_DATASET EXCERPTS:_
*****
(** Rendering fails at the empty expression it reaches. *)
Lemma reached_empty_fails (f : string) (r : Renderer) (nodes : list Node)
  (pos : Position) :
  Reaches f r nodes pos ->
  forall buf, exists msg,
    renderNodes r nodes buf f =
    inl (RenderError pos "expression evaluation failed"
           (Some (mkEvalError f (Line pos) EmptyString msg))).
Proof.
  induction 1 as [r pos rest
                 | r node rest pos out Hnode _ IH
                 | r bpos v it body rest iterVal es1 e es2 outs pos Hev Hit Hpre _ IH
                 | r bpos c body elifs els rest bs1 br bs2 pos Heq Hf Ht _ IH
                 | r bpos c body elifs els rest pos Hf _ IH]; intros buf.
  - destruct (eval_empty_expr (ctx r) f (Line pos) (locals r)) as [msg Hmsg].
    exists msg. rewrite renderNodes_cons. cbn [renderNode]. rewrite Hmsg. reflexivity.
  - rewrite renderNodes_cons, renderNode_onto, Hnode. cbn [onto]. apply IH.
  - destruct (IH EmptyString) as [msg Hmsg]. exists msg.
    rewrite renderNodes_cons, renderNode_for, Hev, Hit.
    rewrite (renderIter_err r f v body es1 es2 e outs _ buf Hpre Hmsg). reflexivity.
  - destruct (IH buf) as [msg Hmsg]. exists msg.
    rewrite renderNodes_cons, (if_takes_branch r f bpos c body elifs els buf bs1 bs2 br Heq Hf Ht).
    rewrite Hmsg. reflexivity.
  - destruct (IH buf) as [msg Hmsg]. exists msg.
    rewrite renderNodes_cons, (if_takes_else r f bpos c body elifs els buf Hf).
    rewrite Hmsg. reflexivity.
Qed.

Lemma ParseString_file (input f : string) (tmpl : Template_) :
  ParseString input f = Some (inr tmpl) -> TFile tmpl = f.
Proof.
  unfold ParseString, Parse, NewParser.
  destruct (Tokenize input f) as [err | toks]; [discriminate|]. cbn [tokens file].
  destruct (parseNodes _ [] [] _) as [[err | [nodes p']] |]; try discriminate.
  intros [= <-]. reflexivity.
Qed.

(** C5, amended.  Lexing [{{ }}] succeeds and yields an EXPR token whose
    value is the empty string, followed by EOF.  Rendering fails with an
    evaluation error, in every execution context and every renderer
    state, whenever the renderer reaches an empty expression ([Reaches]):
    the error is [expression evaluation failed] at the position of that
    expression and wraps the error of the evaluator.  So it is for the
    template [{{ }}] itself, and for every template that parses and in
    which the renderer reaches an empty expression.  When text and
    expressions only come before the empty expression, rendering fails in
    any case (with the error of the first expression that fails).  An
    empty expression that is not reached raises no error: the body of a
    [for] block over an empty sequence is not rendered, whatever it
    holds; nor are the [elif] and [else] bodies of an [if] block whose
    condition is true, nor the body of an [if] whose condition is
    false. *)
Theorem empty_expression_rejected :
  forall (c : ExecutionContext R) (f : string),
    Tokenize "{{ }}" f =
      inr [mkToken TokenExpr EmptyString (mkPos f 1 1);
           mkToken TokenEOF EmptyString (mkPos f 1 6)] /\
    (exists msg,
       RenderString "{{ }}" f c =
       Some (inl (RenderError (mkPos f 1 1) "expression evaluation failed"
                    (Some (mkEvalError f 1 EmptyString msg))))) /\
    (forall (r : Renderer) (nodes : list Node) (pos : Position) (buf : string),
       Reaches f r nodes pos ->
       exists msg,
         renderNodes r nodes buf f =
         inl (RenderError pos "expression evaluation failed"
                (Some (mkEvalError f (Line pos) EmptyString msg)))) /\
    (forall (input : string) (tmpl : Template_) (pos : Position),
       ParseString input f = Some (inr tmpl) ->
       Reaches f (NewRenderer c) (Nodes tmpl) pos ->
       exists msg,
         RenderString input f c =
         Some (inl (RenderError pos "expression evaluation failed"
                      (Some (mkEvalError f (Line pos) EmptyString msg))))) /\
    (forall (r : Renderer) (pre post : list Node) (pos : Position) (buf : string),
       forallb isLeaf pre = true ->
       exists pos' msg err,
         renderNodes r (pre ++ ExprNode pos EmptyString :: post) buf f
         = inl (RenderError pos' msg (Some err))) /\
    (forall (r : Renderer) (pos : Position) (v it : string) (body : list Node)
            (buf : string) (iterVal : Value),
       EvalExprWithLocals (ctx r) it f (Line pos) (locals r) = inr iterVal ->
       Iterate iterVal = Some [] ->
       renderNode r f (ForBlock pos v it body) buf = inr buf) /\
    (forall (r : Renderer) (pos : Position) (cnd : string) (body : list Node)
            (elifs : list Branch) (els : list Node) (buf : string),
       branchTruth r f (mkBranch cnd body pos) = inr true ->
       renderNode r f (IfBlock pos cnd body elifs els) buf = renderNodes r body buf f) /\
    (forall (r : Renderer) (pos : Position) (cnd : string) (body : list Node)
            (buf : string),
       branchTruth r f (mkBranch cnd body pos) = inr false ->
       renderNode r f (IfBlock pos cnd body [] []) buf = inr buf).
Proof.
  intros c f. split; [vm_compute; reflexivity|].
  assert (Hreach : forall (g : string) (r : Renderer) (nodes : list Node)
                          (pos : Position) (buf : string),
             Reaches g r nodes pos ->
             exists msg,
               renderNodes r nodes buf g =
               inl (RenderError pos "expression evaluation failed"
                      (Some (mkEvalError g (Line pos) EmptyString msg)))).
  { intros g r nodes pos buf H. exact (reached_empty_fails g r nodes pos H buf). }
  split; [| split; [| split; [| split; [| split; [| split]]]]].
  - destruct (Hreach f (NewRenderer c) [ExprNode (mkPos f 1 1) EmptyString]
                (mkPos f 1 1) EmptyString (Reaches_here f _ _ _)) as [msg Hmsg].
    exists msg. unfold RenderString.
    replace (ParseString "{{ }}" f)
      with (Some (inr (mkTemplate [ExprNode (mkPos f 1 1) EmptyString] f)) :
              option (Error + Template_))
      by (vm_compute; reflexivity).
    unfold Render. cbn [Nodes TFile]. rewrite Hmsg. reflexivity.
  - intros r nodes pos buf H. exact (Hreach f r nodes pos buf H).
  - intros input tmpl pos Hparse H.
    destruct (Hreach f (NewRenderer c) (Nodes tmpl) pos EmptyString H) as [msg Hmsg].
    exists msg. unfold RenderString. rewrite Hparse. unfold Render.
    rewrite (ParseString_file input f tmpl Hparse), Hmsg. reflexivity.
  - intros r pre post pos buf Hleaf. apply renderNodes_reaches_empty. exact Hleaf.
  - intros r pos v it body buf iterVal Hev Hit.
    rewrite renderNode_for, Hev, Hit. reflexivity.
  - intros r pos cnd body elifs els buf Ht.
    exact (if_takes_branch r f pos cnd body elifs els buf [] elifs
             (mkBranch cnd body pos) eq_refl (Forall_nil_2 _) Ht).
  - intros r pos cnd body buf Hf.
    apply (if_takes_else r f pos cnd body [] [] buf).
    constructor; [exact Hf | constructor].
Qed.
*****
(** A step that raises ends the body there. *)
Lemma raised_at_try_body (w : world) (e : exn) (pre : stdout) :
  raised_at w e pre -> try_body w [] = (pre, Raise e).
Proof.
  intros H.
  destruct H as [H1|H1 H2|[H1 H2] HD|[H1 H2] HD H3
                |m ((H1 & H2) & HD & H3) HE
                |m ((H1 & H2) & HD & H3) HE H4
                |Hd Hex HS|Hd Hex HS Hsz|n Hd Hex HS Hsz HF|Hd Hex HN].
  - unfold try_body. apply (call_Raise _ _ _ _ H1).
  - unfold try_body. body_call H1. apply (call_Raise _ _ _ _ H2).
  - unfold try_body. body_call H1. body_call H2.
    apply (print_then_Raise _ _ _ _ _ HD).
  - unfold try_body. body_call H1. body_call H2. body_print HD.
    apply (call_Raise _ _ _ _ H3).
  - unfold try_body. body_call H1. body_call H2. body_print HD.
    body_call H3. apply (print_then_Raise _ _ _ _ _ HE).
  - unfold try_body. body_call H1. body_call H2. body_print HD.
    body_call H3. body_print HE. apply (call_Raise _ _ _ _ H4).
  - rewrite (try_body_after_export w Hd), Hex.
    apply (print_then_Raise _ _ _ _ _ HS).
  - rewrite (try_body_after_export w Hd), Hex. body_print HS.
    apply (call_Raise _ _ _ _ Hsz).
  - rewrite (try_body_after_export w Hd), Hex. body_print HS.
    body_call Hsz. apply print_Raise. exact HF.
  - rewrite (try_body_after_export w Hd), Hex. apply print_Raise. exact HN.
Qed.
*****
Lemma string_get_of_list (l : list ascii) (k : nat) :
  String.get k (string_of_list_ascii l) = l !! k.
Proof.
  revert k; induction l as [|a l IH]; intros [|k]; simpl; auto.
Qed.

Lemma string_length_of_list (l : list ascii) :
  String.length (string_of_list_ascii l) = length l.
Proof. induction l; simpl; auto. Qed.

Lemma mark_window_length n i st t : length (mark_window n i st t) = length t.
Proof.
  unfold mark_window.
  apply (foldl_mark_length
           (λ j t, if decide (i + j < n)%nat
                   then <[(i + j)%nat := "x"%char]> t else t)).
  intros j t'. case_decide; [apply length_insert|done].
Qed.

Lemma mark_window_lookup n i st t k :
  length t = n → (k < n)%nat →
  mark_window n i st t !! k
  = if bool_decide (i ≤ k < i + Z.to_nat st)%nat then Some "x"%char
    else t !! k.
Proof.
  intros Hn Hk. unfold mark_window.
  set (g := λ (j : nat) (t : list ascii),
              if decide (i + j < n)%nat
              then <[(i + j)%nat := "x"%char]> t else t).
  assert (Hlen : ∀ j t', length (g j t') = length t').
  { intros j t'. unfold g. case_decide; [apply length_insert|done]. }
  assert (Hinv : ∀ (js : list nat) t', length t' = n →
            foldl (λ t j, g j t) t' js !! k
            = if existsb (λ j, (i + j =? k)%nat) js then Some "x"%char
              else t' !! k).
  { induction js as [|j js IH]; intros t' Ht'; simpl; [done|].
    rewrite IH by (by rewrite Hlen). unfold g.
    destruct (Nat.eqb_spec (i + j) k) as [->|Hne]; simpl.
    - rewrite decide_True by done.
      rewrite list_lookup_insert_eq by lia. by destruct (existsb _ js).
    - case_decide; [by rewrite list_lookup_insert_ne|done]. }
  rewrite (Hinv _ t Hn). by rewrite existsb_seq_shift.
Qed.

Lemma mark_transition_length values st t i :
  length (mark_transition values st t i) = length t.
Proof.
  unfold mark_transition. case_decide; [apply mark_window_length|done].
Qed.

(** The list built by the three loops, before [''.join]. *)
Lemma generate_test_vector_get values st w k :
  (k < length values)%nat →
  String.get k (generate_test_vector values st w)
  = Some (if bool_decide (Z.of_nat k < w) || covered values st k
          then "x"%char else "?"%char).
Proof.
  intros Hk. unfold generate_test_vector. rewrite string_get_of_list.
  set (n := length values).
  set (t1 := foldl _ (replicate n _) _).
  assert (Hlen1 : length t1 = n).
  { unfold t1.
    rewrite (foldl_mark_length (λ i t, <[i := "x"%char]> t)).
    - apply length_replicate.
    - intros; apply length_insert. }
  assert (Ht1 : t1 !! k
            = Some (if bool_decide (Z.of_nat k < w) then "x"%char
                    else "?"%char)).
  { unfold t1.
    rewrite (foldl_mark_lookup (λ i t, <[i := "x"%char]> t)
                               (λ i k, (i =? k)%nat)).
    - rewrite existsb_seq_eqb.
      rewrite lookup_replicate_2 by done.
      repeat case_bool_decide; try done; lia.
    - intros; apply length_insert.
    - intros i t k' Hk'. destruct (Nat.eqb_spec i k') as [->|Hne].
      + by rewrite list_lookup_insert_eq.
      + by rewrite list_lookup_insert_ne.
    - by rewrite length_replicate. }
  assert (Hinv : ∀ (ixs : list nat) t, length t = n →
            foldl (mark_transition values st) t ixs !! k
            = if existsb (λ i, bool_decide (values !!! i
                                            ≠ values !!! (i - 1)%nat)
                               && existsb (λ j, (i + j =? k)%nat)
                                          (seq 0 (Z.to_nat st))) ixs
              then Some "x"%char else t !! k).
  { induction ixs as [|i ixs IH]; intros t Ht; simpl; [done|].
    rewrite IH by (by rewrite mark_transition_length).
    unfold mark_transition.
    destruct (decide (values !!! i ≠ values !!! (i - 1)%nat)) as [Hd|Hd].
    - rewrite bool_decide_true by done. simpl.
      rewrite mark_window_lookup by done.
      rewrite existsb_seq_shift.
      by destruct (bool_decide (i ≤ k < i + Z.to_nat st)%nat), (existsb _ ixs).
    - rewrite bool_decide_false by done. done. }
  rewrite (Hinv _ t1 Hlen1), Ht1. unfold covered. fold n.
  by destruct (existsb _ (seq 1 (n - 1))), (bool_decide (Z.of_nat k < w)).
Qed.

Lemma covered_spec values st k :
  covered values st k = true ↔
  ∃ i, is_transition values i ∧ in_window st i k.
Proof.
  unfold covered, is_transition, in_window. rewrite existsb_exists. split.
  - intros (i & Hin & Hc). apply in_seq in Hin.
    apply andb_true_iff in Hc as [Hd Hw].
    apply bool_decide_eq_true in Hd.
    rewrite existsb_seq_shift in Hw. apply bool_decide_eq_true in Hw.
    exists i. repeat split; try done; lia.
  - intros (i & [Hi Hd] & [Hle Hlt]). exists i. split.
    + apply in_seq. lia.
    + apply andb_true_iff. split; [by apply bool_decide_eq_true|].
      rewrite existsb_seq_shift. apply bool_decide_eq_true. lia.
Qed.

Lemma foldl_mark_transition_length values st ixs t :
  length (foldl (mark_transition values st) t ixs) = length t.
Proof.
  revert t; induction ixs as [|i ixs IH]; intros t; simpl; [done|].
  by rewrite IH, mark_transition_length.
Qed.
*****
_WORK INSTRUCTIONS:_
From the material above, retype precisely the lines between the line holding "ParseString input f = Some (inr tmpl) -> TFile" and the line holding "(Some (mkEvalError f (Line pos) EmptyString msg)))) /\", inclusive, and nothing beyond them.

_TASK RESULT:_
  ParseString input f = Some (inr tmpl) -> TFile tmpl = f.
Proof.
  unfold ParseString, Parse, NewParser.
  destruct (Tokenize input f) as [err | toks]; [discriminate|]. cbn [tokens file].
  destruct (parseNodes _ [] [] _) as [[err | [nodes p']] |]; try discriminate.
  intros [= <-]. reflexivity.
Qed.

(** C5, amended.  Lexing [{{ }}] succeeds and yields an EXPR token whose
    value is the empty string, followed by EOF.  Rendering fails with an
    evaluation error, in every execution context and every renderer
    state, whenever the renderer reaches an empty expression ([Reaches]):
    the error is [expression evaluation failed] at the position of that
    expression and wraps the error of the evaluator.  So it is for the
    template [{{ }}] itself, and for every template that parses and in
    which the renderer reaches an empty expression.  When text and
    expressions only come before the empty expression, rendering fails in
    any case (with the error of the first expression that fails).  An
    empty expression that is not reached raises no error: the body of a
    [for] block over an empty sequence is not rendered, whatever it
    holds; nor are the [elif] and [else] bodies of an [if] block whose
    condition is true, nor the body of an [if] whose condition is
    false. *)
Theorem empty_expression_rejected :
  forall (c : ExecutionContext R) (f : string),
    Tokenize "{{ }}" f =
      inr [mkToken TokenExpr EmptyString (mkPos f 1 1);
           mkToken TokenEOF EmptyString (mkPos f 1 6)] /\
    (exists msg,
       RenderString "{{ }}" f c =
       Some (inl (RenderError (mkPos f 1 1) "expression evaluation failed"
                    (Some (mkEvalError f 1 EmptyString msg))))) /\
    (forall (r : Renderer) (nodes : list Node) (pos : Position) (buf : string),
       Reaches f r nodes pos ->
       exists msg,
         renderNodes r nodes buf f =
         inl (RenderError pos "expression evaluation failed"
                (Some (mkEvalError f (Line pos) EmptyString msg)))) /\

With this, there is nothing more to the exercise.